Work instruction
Below are entries. Pull out all lines containing "HandleAuthFailed".
***** Excerpted data
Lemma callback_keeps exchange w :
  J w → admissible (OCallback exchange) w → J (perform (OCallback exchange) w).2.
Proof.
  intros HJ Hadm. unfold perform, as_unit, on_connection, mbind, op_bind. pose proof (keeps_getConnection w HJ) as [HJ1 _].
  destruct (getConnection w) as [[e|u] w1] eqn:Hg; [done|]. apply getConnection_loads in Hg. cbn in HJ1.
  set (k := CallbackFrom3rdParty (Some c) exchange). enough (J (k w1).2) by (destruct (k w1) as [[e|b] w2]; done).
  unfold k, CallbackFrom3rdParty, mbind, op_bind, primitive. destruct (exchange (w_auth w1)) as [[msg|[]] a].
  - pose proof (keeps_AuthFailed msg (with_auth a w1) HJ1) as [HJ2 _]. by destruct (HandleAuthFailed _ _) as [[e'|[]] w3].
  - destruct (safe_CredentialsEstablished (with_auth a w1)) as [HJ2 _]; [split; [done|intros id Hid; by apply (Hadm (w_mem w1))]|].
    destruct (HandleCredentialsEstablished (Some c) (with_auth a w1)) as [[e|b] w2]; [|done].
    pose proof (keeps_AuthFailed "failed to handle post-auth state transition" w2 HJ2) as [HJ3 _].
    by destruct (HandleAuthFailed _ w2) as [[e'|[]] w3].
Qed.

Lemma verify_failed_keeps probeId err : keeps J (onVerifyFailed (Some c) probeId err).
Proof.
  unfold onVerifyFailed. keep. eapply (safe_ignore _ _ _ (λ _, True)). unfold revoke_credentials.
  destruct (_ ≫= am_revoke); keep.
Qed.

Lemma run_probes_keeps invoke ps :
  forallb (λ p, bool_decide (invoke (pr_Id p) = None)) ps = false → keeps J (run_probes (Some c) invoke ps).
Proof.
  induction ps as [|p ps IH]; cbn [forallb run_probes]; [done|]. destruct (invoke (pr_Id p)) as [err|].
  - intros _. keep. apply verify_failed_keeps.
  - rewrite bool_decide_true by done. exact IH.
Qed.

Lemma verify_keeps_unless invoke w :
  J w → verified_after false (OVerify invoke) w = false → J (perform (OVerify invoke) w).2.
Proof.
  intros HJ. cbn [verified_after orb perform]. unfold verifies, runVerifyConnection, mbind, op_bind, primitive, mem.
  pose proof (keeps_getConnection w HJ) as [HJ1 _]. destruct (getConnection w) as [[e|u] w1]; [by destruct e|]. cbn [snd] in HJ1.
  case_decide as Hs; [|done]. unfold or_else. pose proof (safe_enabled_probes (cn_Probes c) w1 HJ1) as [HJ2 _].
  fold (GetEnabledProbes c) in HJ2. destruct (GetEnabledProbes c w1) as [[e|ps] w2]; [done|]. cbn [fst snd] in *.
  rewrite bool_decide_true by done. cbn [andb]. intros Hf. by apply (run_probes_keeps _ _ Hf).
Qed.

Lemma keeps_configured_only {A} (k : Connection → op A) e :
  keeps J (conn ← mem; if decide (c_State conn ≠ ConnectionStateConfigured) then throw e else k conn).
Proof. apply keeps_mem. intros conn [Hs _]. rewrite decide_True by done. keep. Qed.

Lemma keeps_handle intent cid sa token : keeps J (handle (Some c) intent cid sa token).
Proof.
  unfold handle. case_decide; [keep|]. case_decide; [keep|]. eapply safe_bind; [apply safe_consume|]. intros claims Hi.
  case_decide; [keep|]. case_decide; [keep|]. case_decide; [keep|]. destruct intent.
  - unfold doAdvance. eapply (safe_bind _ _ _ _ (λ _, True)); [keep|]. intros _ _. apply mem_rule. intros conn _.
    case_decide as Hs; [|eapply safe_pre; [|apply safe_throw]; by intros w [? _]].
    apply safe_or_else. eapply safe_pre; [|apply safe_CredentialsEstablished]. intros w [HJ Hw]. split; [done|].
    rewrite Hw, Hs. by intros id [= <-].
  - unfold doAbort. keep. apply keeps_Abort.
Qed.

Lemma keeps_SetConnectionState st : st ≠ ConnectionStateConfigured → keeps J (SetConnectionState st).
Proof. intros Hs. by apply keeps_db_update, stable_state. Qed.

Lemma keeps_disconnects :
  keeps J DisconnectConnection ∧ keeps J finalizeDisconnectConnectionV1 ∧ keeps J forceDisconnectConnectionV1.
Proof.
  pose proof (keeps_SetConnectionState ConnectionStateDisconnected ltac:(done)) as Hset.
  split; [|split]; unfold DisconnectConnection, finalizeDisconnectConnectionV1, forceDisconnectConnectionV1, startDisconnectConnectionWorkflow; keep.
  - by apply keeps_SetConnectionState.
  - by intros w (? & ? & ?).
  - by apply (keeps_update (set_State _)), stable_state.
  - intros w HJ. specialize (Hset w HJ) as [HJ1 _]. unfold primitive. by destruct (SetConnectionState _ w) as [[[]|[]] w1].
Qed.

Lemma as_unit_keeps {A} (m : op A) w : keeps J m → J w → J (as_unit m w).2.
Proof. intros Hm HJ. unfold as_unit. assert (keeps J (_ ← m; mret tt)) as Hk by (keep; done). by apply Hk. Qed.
**********
Result of the exercise
  - pose proof (keeps_AuthFailed msg (with_auth a w1) HJ1) as [HJ2 _]. by destruct (HandleAuthFailed _ _) as [[e'|[]] w3].
    by destruct (HandleAuthFailed _ w2) as [[e'|[]] w3].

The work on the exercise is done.